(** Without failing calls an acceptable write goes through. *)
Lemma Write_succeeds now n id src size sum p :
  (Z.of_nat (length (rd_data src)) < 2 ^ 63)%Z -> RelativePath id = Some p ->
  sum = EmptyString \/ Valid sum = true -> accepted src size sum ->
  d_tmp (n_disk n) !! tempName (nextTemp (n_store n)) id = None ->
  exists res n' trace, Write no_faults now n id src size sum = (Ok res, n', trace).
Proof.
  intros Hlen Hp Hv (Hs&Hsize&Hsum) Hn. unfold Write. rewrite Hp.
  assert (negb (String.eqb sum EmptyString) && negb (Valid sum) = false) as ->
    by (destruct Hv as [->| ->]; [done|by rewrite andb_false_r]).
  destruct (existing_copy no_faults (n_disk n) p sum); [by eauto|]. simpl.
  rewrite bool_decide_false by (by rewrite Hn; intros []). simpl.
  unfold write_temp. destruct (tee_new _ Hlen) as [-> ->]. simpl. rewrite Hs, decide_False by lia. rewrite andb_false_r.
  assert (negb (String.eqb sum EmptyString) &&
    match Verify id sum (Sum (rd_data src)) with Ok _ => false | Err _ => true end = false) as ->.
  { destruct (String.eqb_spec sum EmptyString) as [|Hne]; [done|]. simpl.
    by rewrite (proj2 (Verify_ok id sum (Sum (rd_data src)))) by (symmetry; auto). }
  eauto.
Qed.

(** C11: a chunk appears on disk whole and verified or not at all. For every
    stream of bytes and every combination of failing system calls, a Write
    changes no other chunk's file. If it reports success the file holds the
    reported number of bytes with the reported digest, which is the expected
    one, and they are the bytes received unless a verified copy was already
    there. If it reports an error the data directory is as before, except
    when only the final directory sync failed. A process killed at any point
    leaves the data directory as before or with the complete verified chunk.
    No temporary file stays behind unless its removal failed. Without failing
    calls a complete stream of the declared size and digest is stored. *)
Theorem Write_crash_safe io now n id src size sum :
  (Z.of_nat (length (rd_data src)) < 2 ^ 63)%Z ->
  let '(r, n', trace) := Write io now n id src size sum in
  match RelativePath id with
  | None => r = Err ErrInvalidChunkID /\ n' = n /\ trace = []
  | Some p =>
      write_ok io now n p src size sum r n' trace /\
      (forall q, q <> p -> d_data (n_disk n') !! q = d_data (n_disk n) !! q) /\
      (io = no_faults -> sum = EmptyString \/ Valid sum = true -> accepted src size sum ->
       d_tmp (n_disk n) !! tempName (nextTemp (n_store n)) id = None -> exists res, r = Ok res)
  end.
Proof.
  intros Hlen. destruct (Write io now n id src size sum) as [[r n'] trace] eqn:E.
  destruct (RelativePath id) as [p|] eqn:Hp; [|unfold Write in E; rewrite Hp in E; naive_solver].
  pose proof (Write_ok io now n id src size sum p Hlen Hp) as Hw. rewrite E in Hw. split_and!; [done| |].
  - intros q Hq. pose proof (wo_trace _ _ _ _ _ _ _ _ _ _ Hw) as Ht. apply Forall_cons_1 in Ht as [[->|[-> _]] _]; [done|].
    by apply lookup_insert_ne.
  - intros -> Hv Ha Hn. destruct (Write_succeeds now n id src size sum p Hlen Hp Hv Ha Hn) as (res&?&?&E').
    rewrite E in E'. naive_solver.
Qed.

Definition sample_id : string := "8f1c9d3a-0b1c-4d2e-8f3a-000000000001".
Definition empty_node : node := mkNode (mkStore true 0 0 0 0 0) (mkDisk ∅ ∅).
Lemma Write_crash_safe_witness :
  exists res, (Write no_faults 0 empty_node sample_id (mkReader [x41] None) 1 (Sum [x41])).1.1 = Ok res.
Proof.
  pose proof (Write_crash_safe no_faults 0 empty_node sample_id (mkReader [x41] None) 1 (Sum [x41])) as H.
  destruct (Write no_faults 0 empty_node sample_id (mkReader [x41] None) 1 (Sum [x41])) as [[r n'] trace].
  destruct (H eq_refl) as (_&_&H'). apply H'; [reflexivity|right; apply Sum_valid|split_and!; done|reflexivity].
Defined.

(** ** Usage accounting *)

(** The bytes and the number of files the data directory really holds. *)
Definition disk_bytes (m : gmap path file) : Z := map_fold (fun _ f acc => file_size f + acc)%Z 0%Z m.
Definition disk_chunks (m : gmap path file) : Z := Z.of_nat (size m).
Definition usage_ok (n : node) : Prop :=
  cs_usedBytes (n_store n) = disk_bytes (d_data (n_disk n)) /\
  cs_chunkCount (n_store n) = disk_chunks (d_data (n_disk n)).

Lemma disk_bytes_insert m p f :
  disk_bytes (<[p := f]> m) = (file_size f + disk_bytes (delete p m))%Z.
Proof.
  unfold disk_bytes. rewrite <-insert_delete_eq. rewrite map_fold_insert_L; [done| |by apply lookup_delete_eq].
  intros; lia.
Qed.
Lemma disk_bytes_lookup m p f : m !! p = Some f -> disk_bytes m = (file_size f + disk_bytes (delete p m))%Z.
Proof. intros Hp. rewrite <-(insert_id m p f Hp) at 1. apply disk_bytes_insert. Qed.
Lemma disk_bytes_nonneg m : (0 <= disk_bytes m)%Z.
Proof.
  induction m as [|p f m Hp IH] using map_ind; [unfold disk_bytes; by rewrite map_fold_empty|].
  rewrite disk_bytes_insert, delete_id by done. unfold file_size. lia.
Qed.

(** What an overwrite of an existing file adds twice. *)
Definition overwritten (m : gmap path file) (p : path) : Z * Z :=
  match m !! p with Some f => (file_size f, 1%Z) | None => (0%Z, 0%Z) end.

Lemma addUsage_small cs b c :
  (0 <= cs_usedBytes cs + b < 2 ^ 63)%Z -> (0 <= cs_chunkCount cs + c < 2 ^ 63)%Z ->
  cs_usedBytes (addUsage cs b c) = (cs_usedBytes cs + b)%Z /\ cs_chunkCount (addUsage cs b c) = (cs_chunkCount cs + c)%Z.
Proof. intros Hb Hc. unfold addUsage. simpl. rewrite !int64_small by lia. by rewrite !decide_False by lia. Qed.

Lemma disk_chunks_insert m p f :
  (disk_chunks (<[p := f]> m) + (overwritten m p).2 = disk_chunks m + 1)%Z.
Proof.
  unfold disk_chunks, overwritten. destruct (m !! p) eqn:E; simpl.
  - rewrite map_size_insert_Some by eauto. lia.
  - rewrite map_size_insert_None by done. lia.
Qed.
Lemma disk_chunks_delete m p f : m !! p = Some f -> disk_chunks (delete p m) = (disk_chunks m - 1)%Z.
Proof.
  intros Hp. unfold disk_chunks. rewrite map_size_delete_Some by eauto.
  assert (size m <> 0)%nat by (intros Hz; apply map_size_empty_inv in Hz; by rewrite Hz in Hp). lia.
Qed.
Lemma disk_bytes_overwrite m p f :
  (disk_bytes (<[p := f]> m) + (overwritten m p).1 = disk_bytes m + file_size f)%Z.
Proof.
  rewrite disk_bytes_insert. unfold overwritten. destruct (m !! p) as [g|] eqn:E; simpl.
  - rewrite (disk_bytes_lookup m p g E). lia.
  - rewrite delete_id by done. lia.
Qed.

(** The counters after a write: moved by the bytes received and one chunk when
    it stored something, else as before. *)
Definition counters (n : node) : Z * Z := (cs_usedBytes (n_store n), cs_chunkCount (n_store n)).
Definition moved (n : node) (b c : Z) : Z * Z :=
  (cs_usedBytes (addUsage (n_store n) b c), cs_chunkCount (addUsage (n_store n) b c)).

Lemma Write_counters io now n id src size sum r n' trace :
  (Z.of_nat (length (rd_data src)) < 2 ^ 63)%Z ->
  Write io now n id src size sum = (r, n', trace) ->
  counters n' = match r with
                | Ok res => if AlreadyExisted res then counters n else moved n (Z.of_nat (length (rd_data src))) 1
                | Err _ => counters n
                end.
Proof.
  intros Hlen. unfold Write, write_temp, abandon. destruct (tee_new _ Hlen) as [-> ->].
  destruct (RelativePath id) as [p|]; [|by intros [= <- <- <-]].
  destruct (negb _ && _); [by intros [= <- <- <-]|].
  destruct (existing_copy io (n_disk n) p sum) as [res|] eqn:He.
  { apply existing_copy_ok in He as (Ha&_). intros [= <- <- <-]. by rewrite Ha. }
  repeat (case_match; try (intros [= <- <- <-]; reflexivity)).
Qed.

= = =

In the entries above, find the line holding "No temporary file" and the line holding "match RelativePath id with"; print both of them and every line between, exactly, and nothing else.

    No temporary file stays behind unless its removal failed. Without failing
    calls a complete stream of the declared size and digest is stored. *)
Theorem Write_crash_safe io now n id src size sum :
  (Z.of_nat (length (rd_data src)) < 2 ^ 63)%Z ->
  let '(r, n', trace) := Write io now n id src size sum in
  match RelativePath id with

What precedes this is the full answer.